The same “dead love interest” phenomenon coincidentally occurs in Oppenheimer with Tatlock, who suffered from severe depression and committed suicide at age 29. She’s the physicist’s first love interest in the film before he settles down with his wife, Katherine, called “Kitty” (Emily Blunt).
Oppenheimer meets Tatlock at the U.S. Communist Party gathering he’s brought to by his brother, Frank, who’s also a party member, and Frank’s girlfriend—another woman Oppenheimer views as disposable. When Tatlock is introduced to Oppenhiemer, they briefly flirt while they discuss their allegiance to the party. Tatlock, being cheeky, says she enjoys “a little wiggle room.” Cut to Tatlock straddling Oppenheimer on a bed while he lies there like a frozen corpse.
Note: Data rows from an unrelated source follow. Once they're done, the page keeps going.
Lemma onboarding_kept : kept (Runtime.GetOnboardingInfo (se_rt se)).
Proof. unfold Runtime.GetOnboardingInfo. rows_auto. Qed.
Hint Resolve onboarding_kept : rows.
Lemma display_kept p : kept (Membership.resolveDisplayNameForPeer (se_rt se) p).
Proof. unfold Membership.resolveDisplayNameForPeer, Roster.SavePeerProfile, Roster.GetPeerDisplayName. rows_auto. Qed.
Lemma role_kept p : kept (Membership.resolveGroupMemberRole (se_rt se) g p).
Proof. unfold Membership.resolveGroupMemberRole, Roster.GetGroupCreatorPeerID, Replicated.GetReplicatedRecord. rows_auto. Qed.
Hint Resolve display_kept role_kept : rows.
Lemma evidence_kept p src b : kept (Membership.upsertGroupMemberFromRosterEvidence (se_rt se) g p src b).
Proof.
  unfold Membership.upsertGroupMemberFromRosterEvidence, Membership.checked_ids, Runtime.with_db, Runtime.not_initialized,
    Roster.GetGroupMember. rewrite Hg. rows_auto.
Qed.
Hint Resolve evidence_kept : rows.
Lemma mark_absent_kept peers rows : forall changed, kept (Membership.mark_absent g peers rows changed).
Proof. induction rows as [|row rows IH]; intros changed; simpl; rows_auto. Qed.
Lemma reconcile_leaf_kept dm lp l id acc : kept (Membership.reconcile_leaf (se_rt se) g dm lp l id acc).
Proof.
  unfold Membership.reconcile_leaf, Membership.roster_differs, Membership.leaf_peer, Membership.dm_counterparty,
    Membership.upsertGroupMemberFromMLSReconcile, Roster.GetGroupMember, Roster.GetPeerIDByPublicKeyHex,
    Roster.GetGroupCreatorPeerID, Roster.ListGroupMembers, Roster.UpsertPeerProfileWithKey. rows_auto.
Qed.
Hint Resolve mark_absent_kept reconcile_leaf_kept : rows.
Lemma reconcile_leaves_kept dm lp l ids : forall acc, kept (Membership.reconcile_leaves (se_rt se) g dm lp l ids acc).
Proof. induction ids as [|id ids IH]; intros acc; simpl; rows_auto. Qed.
Hint Resolve reconcile_leaves_kept : rows.
Lemma reconcile_kept : kept (Membership.reconcileGroupRosterWithMLS (se_rt se) g).
Proof. unfold Membership.reconcileGroupRosterWithMLS, Roster.ListGroupMembers. rewrite Hg. rows_auto. Qed.
Lemma notification_kept ty g' a t c : kept (Notifications.insertNotification (se_rt se) ty g' a t c).
Proof. unfold Notifications.insertNotification, NotificationStore.InsertNotification, Roster.GetPeerDisplayName. rows_auto. Qed.
Hint Resolve reconcile_kept notification_kept : rows.
(** A record that is taken over at most. *)
Definition takes_at_most (s s' : Svc) : Prop :=
  adb_records (sv_app s') = adb_records (sv_app s) \/ exists body sig, takes re body sig (sv_app s) (adb_records (sv_app s')).
Definition may_take (m : SV unit) : Prop := forall s, swp m (fun _ s' => takes_at_most s s') s.
Lemma may_take_throw e : may_take (sql_throw e).
Proof. intros s. apply swp_throw. by left. Qed.
Lemma may_take_ret : may_take (sql_ret tt).
Proof. intros s. apply swp_ret. by left. Qed.
Lemma applies_takes {A} ns body sig s (r : result A) s' : sv_applies ns body sig s r s' -> takes_at_most s s'.
Proof. intros [[H|H] _]; [by left|right; eauto]. Qed.
Lemma may_take_applies ns body sig m : (forall s, swp m (sv_applies ns body sig s) s) -> may_take m.
Proof. intros H s. eapply swp_mono; [|apply H]. intros r s'. apply applies_takes. Qed.
Lemma may_take_tolerate stale m : may_take m -> may_take (Replication.tolerate stale m).
Proof.
  intros H s. unfold Replication.tolerate. apply swp_bind, swp_try. eapply swp_mono; [|apply H]. intros [[]|e] s' Hs; simpl.
  - by apply swp_ret.
  - by case_match; [apply swp_ret|apply swp_throw].
Qed.
Lemma cursor_keeps remote ns k v : respects (sv_on (same adb_records)) (Service.db (Replicated.UpsertReplicatedPullCursor remote ns k v)).
Proof. apply on_db. unfold Replicated.UpsertReplicatedPullCursor. by repeat first [progress cbv zeta|asql_step]. Qed.
Lemma may_take_settle remote ns stale rec m : may_take m -> may_take (Replication.settle_record remote ns stale rec m).
Proof.
  intros H s. unfold Replication.settle_record. apply swp_bind, swp_try. eapply swp_mono; [|apply H]. intros r s1 Hs. cbv zeta.
  assert (Hm : swp (Service.db (Replicated.UpsertReplicatedPullCursor (peer_String remote) ns (ReplicaFrames.pu_key rec) (ReplicaFrames.pu_revision rec)))
    (fun _ s' => takes_at_most s s') s1).
  { eapply swp_respects; [apply cursor_keeps|]. unfold sv_on, same, takes_at_most. intros r' s' ->. exact Hs. }
  destruct r as [[]|e]; [done|]. case_match; [done|by apply swp_ret].
Qed.
Lemma arrive_takes remote a : may_take (arrive remote a).
Proof.
  destruct a as [meta wire sig blob|wire sig blob|rec|rec|rec|rec]; simpl.
  - unfold Replication.handleReplicaStorePush. cbv zeta.
    repeat case_match; first [apply may_take_throw | apply may_take_tolerate]; eapply may_take_applies; intros s';
      first [apply apply_profile_applied|apply apply_avatar_applied|apply apply_role_applied|apply apply_policy_applied].
  - unfold Replication.handleUserProfilePush. case_match; [apply may_take_throw|apply may_take_tolerate].
    eapply may_take_applies. intros s'. apply apply_profile_applied.
  - apply may_take_settle. eapply may_take_applies. intros s'. apply apply_profile_applied.
  - unfold Replication.on_avatar. cbv zeta. repeat case_match; try apply may_take_ret. apply may_take_settle. eapply may_take_applies.
    intros s'. apply apply_avatar_applied.
  - unfold Replication.on_role. cbv zeta. repeat case_match; try apply may_take_ret. apply may_take_settle. eapply may_take_applies.
    intros s'. apply apply_role_applied.
  - unfold Replication.on_policy. cbv zeta. repeat case_match; try apply may_take_ret. apply may_take_settle. eapply may_take_applies.
    intros s'. apply apply_policy_applied.
Qed.

(** C12: Records are taken over from their authors only.  Whatever a peer pushes or
    answers, and whatever statement fails: a record that arrives changes at
    most one row of the table of replicated records, to a later revision; the
    new row carries the bytes that its author signed, under the key that the
    directory of the node has for him, and says about itself what its body
    says; and its author may write it: a profile is its owner's, a role is
    written by the creator of the group, the avatar and the invite policy of a
    group by one of its active admins or its creator. *)
Theorem remote_records_are_authorised remote a env t s r t' s' :
  Roster.members_ok (sv_app s) -> arrive remote a env t s = (r, t', s') ->
  adb_records (sv_app s') = adb_records (sv_app s) \/
  exists ns g k row,
    adb_records (sv_app s') = <[(ns, k) := row]> (adb_records (sv_app s)) /\
    (forall old, adb_records (sv_app s) !! (ns, k) = Some old -> rr_Revision old < rr_Revision row) /\
    names re (rr_BodyJSON row) ns g k (rr_OwnerPeerID row) (rr_Revision row) /\
    signed_by (rr_OwnerPeerID row) (rr_BodyJSON row) (rr_Signature row) (sv_app s) /\
    entitled ns g (rr_OwnerPeerID row) (sv_app s).
Proof.
  intros Hok E. destruct (swp_run _ _ _ _ _ _ _ _ (arrive_takes remote a s) E) as [H|(body & sig & H)]; [by left|right].
  remember (adb_records (sv_app s')) as recs eqn:Er. destruct H as [ns g k p row Hn Hs He Hnew Ep Eb Es Hv].
  exists ns, g, k, row. rewrite Ep, Eb, Es. split_and!; auto.
Qed.
End Service.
She then goes over to his bookshelf where she finds a copy of the Bhagavad Gita and has him read the Sanskrit text (“I am become death, the destroyer of worlds”) before she straddles him again. The love-making here is obvious foreshadowing and maybe how Nolan envisions science nerds having sex. Funnily enough, there is a version of this scene that could be sexy, if Nolan were actually interested in making you feel anything at this moment.
The second sex scene—albeit equally impotent—is more problematic to me, although not for how visually unappealing it is or that there’s something immediately icky about seeing Pugh's naked body on display in front of a room full of mostly men in suits. It is, however, obviously a dream sequence.
At a 1954 security clearance hearing that frames the movie, Oppenheimer admits to the panel that he had had sexual encounters with Tatlock, a Communist Party member, during his marriage to Kitty. The camera pans behind one of the board members to reveal Oppenhiemer sitting no longer in a suit but completely naked before the board. From Kitty’s point-of-view, as she sits behind her husband, we suddenly see Tatlock straddling Oppenheimer again, fully nude, while Kitty watches in horror.
The scene is not not awkward and unsexy for the few seconds it lasts. But I argue it’s more objectionable in how it reveals the limited, stereotypically portrayed emotions Kitty is allowed to experience throughout this movie. Despite Blunt’s efforts to infuse her with some humanity, her portrayal is very distant, uneven, and hits all of the usual “Biopic Wife” beats, despite its attempts to subvert them by making her an occasionally tough figure. (She can support her husband and yell at him sometimes!)
Likewise, it’s frustrating that one of the few times viewers are meant to empathize with Kitty is when she’s experiencing envy toward another woman. During the hearing sequence, while Tatlock–or a vision of her, more accurately—is mounting Oppenhiemer, she stares directly at Kitty with a mischievous grin on her face. If not for the eye contact, it would seem like her gratification in this moment is solely sexual. But the fact that she’s devilishly staring at Kitty imbues this scene with a level of cattiness.
This is not to pull out the Bechdel Test and say these two women should have a more empowering interaction. But both the drama and horror of this scene, given that Kitty is already aware of her husband’s affair and seems generally disillusioned by her marriage, is frankly laughable.
All of this is to say that future Oppenheimer viewers have no need to mentally prepare themselves for much of anything regarding these extremely unenthusiastic and boring sex scenes. They’re treated less like concerted passages designed to titillate audiences and more like brief anecdotes you might encounter on a Wikipedia page—a vital one apparently being that the “father of the atomic bomb” got some ass.